======== SUPPLIED MATERIAL ========
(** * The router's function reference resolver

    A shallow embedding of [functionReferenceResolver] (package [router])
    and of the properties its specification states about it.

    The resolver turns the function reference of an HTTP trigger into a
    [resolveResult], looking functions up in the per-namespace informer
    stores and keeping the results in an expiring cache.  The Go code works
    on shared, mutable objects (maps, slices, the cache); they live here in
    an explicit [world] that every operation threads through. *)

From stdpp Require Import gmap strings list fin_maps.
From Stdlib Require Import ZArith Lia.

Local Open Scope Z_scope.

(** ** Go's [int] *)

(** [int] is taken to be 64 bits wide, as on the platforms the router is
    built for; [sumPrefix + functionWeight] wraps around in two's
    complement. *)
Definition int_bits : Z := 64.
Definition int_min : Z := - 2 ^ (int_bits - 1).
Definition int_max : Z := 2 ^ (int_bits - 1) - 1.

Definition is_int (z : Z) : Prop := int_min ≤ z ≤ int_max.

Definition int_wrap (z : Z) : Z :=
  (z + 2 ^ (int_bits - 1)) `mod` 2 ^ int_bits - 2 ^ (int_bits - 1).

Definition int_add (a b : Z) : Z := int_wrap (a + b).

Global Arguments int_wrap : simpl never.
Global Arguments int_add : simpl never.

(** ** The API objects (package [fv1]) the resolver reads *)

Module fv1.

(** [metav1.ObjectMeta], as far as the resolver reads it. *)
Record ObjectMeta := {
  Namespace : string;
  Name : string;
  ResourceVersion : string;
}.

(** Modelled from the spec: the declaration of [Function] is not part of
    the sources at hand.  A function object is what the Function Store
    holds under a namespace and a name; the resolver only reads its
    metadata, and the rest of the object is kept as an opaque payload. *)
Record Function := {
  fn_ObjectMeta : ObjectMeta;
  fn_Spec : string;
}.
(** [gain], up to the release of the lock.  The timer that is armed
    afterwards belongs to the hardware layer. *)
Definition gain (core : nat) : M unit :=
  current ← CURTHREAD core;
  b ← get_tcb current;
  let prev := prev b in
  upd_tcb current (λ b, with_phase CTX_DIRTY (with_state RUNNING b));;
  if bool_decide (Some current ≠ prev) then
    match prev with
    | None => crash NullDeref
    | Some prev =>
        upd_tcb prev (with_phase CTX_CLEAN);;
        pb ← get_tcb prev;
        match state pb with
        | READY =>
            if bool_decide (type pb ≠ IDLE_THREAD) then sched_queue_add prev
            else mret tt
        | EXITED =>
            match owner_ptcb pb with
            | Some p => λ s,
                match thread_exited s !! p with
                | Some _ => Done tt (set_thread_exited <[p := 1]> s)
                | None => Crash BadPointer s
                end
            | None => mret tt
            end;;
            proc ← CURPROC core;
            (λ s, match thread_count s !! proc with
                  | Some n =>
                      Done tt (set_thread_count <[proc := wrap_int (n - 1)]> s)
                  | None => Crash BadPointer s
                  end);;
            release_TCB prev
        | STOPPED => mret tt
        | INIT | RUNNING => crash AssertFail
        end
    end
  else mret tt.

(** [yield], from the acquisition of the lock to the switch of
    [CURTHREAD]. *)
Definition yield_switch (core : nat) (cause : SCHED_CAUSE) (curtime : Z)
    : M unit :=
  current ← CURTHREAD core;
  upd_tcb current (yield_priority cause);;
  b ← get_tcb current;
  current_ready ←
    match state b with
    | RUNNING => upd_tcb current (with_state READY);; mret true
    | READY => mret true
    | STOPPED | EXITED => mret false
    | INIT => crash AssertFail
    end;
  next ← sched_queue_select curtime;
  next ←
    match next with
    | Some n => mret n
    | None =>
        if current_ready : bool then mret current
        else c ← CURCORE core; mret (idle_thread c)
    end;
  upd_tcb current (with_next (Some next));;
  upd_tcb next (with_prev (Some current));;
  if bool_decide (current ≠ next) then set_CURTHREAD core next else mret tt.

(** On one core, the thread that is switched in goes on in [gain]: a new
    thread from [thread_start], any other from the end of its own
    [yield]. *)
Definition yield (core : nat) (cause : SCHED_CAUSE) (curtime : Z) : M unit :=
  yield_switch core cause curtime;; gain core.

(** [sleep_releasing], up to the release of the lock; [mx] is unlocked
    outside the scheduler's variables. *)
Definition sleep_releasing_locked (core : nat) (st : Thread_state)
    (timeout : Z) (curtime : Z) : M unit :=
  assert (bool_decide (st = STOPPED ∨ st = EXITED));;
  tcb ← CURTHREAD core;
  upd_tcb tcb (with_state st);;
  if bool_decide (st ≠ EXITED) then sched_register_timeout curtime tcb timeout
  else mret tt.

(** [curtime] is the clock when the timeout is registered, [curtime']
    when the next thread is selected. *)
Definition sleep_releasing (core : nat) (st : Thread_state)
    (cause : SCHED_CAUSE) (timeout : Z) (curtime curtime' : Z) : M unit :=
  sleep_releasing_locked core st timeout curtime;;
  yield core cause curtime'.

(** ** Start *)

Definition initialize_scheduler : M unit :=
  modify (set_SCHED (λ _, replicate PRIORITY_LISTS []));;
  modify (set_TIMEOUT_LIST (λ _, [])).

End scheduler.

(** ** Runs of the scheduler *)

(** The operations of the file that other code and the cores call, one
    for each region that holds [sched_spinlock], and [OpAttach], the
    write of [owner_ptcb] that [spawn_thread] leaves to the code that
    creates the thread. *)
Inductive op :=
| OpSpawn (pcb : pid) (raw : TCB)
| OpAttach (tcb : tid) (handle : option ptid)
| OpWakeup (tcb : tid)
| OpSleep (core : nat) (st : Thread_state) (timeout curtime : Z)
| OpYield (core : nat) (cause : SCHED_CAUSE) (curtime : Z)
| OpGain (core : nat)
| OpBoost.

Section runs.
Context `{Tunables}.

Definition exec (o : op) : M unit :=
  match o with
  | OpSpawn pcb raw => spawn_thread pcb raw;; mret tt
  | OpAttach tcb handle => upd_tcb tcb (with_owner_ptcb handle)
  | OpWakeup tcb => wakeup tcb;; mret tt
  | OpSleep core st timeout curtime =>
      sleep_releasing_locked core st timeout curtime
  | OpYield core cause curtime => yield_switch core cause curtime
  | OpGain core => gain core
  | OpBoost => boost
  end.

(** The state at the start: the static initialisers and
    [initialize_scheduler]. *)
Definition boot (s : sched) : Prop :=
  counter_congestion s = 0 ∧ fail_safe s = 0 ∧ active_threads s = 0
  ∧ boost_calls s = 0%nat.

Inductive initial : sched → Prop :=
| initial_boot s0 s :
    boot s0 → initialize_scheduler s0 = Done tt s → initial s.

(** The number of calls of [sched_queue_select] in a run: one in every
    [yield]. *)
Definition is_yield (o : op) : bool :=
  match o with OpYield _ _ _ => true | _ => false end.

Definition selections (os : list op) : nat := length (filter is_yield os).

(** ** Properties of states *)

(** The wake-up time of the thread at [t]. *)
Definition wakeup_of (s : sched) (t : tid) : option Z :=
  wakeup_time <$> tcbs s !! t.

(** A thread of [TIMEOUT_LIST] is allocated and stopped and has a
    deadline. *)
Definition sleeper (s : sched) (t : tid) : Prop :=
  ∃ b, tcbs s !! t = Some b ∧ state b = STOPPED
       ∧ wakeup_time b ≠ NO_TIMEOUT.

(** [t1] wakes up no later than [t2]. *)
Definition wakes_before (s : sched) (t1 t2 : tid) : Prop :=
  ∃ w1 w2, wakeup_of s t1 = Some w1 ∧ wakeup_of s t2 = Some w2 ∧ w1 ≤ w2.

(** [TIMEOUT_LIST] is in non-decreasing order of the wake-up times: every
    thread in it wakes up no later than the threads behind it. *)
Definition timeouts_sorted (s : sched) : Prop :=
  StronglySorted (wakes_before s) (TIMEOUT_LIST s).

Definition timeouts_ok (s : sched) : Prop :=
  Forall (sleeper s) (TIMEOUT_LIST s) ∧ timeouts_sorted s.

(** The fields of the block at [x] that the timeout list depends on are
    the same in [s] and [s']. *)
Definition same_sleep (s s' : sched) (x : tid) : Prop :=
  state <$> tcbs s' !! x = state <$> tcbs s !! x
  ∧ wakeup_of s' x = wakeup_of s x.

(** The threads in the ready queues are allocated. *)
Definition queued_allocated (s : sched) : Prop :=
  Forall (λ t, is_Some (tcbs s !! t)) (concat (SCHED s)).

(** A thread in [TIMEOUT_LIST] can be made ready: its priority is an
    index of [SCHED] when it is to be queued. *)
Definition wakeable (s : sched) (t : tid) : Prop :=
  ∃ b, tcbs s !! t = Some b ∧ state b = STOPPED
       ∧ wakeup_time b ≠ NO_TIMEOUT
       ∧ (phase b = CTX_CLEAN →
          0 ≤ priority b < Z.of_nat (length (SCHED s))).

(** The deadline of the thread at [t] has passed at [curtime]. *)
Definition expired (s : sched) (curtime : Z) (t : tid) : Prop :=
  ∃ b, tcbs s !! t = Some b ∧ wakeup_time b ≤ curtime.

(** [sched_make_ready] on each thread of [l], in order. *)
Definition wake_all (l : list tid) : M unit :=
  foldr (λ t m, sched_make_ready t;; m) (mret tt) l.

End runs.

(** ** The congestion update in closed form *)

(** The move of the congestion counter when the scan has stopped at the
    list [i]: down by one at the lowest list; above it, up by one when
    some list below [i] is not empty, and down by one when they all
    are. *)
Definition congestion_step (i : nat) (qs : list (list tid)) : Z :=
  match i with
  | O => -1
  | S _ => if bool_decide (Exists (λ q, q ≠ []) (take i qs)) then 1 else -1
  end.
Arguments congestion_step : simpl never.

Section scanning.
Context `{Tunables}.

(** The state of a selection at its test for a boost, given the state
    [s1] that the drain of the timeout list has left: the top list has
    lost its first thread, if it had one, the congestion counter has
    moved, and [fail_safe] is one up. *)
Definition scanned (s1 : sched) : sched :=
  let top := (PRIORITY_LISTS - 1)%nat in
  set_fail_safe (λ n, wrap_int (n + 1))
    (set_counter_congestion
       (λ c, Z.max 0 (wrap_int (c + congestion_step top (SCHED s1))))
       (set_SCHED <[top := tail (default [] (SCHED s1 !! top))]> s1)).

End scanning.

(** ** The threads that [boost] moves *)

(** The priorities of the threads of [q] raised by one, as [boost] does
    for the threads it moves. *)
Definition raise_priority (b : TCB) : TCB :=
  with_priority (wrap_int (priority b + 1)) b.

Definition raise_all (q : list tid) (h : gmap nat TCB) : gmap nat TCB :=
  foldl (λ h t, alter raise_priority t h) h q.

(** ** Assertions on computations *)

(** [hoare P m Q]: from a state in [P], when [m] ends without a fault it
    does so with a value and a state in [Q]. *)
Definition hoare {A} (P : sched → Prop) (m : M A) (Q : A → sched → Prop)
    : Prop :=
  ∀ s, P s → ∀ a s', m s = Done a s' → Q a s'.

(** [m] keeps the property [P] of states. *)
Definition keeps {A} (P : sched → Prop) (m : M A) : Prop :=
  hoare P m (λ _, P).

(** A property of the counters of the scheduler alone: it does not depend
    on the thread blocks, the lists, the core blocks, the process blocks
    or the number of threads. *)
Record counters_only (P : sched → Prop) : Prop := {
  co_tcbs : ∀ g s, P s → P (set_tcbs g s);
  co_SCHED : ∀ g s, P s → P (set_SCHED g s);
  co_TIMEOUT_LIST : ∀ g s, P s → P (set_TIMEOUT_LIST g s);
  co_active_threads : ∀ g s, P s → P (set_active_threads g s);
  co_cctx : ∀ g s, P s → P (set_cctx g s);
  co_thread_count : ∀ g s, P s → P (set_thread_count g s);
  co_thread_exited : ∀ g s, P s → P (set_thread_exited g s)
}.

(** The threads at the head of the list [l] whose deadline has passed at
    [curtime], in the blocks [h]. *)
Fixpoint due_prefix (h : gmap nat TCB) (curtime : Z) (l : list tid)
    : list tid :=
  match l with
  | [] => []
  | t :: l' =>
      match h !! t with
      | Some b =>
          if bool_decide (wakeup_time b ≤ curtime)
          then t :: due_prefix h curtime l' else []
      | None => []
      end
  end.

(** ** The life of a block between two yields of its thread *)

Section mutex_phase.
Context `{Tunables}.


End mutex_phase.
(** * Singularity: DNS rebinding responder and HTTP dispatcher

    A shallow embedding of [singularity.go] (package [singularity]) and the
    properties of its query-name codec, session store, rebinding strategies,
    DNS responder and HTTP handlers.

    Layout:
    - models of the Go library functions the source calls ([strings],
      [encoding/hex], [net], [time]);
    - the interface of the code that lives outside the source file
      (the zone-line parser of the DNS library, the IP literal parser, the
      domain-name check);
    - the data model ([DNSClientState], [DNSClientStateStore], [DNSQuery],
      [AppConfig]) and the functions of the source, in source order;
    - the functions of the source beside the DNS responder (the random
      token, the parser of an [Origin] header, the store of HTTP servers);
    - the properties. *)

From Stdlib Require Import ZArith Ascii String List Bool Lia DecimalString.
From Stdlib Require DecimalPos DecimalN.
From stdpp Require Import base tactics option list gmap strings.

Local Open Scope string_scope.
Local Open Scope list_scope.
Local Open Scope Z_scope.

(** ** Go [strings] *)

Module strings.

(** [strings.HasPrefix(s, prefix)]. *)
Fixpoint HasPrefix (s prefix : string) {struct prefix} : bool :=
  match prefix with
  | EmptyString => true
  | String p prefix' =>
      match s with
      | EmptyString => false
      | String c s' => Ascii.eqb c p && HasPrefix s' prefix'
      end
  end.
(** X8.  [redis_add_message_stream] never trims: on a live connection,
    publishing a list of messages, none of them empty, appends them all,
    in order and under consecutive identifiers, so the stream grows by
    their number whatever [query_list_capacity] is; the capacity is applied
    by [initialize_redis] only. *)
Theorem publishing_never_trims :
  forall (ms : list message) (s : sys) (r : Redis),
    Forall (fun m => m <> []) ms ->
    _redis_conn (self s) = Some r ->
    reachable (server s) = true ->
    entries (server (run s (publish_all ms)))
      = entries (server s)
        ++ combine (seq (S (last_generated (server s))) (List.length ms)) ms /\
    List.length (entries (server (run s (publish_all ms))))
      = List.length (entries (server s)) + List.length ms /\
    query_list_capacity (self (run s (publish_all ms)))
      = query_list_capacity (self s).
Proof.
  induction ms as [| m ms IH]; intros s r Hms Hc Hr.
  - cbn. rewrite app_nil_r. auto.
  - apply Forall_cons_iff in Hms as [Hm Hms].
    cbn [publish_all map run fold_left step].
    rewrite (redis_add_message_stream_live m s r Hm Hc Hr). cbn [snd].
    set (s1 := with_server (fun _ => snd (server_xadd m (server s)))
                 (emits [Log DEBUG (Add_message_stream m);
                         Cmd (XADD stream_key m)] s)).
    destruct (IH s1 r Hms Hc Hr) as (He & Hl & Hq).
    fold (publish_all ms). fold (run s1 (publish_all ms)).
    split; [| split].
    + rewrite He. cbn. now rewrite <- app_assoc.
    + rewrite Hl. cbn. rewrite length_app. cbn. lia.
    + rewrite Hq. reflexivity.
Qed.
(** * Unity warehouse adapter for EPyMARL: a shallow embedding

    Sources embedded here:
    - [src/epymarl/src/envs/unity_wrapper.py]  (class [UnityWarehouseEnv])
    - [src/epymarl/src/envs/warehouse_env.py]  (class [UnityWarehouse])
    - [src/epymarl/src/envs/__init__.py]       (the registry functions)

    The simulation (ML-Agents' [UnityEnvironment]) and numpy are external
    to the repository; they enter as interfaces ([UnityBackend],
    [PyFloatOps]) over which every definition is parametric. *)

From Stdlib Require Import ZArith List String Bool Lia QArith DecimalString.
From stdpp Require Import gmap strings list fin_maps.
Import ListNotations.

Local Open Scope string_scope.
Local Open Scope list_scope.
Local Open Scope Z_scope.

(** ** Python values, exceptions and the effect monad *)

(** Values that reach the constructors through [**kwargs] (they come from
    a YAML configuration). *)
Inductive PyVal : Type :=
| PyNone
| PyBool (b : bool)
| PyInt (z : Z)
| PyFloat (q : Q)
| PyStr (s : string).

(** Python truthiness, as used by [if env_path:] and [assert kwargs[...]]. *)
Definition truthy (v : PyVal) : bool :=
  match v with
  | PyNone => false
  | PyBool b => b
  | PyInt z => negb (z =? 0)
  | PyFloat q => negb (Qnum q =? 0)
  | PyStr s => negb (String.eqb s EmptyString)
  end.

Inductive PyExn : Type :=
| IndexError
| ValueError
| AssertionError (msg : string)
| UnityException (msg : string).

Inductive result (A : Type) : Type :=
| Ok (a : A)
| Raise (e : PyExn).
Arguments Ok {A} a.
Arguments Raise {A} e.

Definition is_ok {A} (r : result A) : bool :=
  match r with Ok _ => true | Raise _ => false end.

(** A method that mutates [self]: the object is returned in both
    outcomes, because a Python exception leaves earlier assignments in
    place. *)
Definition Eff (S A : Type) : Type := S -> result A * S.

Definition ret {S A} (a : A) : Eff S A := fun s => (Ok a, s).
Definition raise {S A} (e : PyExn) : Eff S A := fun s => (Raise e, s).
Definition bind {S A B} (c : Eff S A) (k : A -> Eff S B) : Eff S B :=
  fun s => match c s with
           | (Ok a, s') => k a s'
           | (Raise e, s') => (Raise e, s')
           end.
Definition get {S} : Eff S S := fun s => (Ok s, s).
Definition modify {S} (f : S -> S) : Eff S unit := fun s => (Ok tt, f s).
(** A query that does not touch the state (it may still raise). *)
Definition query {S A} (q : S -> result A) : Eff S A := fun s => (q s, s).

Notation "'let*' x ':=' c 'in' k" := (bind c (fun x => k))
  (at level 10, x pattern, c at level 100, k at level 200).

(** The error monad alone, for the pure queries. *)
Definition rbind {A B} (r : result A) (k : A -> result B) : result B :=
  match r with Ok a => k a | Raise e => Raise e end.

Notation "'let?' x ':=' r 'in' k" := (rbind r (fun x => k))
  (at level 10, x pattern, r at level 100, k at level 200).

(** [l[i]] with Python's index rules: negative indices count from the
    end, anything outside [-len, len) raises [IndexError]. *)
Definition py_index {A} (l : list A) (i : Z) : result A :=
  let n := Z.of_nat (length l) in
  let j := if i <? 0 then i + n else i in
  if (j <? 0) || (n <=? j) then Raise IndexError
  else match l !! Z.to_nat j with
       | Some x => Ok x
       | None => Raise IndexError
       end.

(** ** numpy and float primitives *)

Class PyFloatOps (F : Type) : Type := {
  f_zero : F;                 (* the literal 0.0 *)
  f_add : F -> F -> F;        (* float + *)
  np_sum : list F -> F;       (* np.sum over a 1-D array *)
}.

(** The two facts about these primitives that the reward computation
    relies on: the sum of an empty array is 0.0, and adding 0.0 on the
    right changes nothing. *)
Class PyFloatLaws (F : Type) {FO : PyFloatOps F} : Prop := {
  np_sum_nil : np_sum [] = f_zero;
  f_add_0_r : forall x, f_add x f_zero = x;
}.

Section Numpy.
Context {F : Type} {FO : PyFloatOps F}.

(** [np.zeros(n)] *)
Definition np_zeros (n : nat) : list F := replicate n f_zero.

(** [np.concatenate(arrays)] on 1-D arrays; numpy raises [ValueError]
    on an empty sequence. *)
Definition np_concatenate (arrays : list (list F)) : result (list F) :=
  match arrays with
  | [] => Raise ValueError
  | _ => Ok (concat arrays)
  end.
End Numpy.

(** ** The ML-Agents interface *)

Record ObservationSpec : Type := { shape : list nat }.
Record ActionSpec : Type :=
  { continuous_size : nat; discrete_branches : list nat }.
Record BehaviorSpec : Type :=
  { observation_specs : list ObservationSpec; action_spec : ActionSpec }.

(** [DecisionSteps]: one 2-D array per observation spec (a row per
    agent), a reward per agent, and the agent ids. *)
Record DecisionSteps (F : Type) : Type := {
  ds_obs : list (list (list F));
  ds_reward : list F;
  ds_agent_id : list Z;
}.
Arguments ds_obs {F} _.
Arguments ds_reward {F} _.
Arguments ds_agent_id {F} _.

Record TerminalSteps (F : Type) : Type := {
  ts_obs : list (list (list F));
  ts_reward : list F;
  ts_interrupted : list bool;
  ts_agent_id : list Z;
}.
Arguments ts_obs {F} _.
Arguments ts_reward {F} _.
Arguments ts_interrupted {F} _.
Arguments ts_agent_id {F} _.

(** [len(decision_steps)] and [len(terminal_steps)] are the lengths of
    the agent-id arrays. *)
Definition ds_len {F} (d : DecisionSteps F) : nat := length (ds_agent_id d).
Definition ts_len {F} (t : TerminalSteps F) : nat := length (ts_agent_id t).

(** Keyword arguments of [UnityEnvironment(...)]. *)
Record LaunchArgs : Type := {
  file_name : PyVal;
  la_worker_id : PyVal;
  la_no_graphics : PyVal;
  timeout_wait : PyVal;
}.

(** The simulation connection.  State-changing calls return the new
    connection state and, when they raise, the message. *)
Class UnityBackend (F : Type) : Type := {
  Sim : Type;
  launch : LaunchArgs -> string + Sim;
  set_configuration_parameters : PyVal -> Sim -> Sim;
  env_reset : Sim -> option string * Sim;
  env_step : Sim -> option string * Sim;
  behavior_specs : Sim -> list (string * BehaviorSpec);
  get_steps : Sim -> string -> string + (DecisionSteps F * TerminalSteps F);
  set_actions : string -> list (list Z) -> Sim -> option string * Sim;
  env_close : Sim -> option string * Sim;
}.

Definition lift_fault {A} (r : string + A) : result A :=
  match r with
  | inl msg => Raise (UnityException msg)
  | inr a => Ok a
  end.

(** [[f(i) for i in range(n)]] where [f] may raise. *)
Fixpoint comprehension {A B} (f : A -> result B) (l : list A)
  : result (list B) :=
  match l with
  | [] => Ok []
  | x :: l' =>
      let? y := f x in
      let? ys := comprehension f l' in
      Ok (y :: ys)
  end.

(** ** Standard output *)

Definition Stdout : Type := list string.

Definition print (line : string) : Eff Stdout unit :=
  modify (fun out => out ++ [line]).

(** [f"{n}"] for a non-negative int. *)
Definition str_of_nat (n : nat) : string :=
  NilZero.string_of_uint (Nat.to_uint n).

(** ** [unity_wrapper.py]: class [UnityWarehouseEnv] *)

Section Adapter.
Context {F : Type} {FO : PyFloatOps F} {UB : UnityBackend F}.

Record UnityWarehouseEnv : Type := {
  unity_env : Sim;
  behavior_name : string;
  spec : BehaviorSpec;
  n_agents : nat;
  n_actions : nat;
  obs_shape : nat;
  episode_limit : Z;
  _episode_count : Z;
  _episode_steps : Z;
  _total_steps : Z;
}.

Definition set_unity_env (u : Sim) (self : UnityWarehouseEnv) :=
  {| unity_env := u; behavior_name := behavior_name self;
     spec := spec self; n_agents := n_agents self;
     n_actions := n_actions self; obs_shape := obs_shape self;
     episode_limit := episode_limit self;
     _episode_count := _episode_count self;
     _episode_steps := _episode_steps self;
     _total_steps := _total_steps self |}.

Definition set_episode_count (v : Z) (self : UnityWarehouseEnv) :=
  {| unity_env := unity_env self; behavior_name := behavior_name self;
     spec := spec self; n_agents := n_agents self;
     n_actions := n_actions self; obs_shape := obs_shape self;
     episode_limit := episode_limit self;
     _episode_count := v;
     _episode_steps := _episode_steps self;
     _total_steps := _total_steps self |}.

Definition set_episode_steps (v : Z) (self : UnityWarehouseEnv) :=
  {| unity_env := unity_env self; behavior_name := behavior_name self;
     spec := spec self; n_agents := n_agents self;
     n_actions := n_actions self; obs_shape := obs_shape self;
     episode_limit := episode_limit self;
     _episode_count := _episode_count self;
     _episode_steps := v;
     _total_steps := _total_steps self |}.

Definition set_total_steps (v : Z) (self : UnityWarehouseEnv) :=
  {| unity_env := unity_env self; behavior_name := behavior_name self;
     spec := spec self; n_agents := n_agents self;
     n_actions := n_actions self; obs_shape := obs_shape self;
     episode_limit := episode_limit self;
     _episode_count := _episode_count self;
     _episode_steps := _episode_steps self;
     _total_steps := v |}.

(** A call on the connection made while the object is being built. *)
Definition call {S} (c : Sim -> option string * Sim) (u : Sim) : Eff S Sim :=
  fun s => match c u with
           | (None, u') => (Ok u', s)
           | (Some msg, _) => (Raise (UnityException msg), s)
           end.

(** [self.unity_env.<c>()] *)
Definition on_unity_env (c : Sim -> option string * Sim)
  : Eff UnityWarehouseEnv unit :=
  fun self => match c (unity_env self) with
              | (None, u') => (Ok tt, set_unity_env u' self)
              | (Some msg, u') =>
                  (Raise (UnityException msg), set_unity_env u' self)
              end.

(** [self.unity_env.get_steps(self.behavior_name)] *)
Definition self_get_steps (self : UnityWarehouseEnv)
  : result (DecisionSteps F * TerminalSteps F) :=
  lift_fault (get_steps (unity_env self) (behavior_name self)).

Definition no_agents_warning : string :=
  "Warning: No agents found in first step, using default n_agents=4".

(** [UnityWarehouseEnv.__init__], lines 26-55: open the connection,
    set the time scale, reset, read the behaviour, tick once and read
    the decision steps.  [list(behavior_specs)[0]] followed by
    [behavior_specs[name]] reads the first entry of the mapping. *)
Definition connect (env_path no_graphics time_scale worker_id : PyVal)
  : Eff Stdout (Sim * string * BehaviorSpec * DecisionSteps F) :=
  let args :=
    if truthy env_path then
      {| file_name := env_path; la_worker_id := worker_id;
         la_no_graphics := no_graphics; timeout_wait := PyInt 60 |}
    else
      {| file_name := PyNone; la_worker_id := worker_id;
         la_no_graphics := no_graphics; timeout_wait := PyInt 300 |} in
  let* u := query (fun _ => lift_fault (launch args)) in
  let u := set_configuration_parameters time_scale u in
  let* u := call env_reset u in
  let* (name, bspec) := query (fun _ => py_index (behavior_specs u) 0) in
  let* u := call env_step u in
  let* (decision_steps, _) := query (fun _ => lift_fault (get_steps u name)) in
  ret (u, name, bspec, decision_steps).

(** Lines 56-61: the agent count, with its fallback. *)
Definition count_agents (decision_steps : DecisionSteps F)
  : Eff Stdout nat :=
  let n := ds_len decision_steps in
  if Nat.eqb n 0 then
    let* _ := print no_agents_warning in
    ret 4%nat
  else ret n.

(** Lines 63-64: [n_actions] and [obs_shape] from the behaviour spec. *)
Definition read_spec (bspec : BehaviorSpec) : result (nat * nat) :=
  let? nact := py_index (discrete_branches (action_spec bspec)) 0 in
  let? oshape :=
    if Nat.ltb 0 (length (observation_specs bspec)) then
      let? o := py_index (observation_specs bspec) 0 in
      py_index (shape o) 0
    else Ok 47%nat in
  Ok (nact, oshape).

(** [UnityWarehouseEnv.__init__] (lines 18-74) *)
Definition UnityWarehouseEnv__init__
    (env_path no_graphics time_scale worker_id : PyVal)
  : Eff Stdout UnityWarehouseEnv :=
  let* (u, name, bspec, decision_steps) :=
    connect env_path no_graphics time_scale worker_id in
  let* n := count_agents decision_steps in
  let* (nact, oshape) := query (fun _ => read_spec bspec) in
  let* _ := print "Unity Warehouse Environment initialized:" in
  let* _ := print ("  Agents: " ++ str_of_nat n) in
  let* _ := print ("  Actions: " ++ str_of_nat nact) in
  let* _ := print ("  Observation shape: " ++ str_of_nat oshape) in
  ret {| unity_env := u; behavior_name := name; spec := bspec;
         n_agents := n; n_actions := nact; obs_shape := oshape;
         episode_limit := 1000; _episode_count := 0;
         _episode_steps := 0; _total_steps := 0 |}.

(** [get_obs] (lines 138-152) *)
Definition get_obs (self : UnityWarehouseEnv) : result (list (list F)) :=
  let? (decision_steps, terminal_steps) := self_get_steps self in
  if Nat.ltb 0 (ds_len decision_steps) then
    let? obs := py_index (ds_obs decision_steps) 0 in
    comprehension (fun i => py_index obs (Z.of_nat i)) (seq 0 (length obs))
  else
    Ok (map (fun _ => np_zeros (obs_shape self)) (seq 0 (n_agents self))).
========
• WHAT NEEDS TO BE DONE
Write out only the lines that run from the line containing "Section Numpy." through the line containing "Definition np_concatenate (arrays", both included, exactly as they appear above.

• YOUR RESPONSE
Section Numpy.
Context {F : Type} {FO : PyFloatOps F}.

(** [np.zeros(n)] *)
Definition np_zeros (n : nat) : list F := replicate n f_zero.

(** [np.concatenate(arrays)] on 1-D arrays; numpy raises [ValueError]
    on an empty sequence. *)
Definition np_concatenate (arrays : list (list F)) : result (list F) :=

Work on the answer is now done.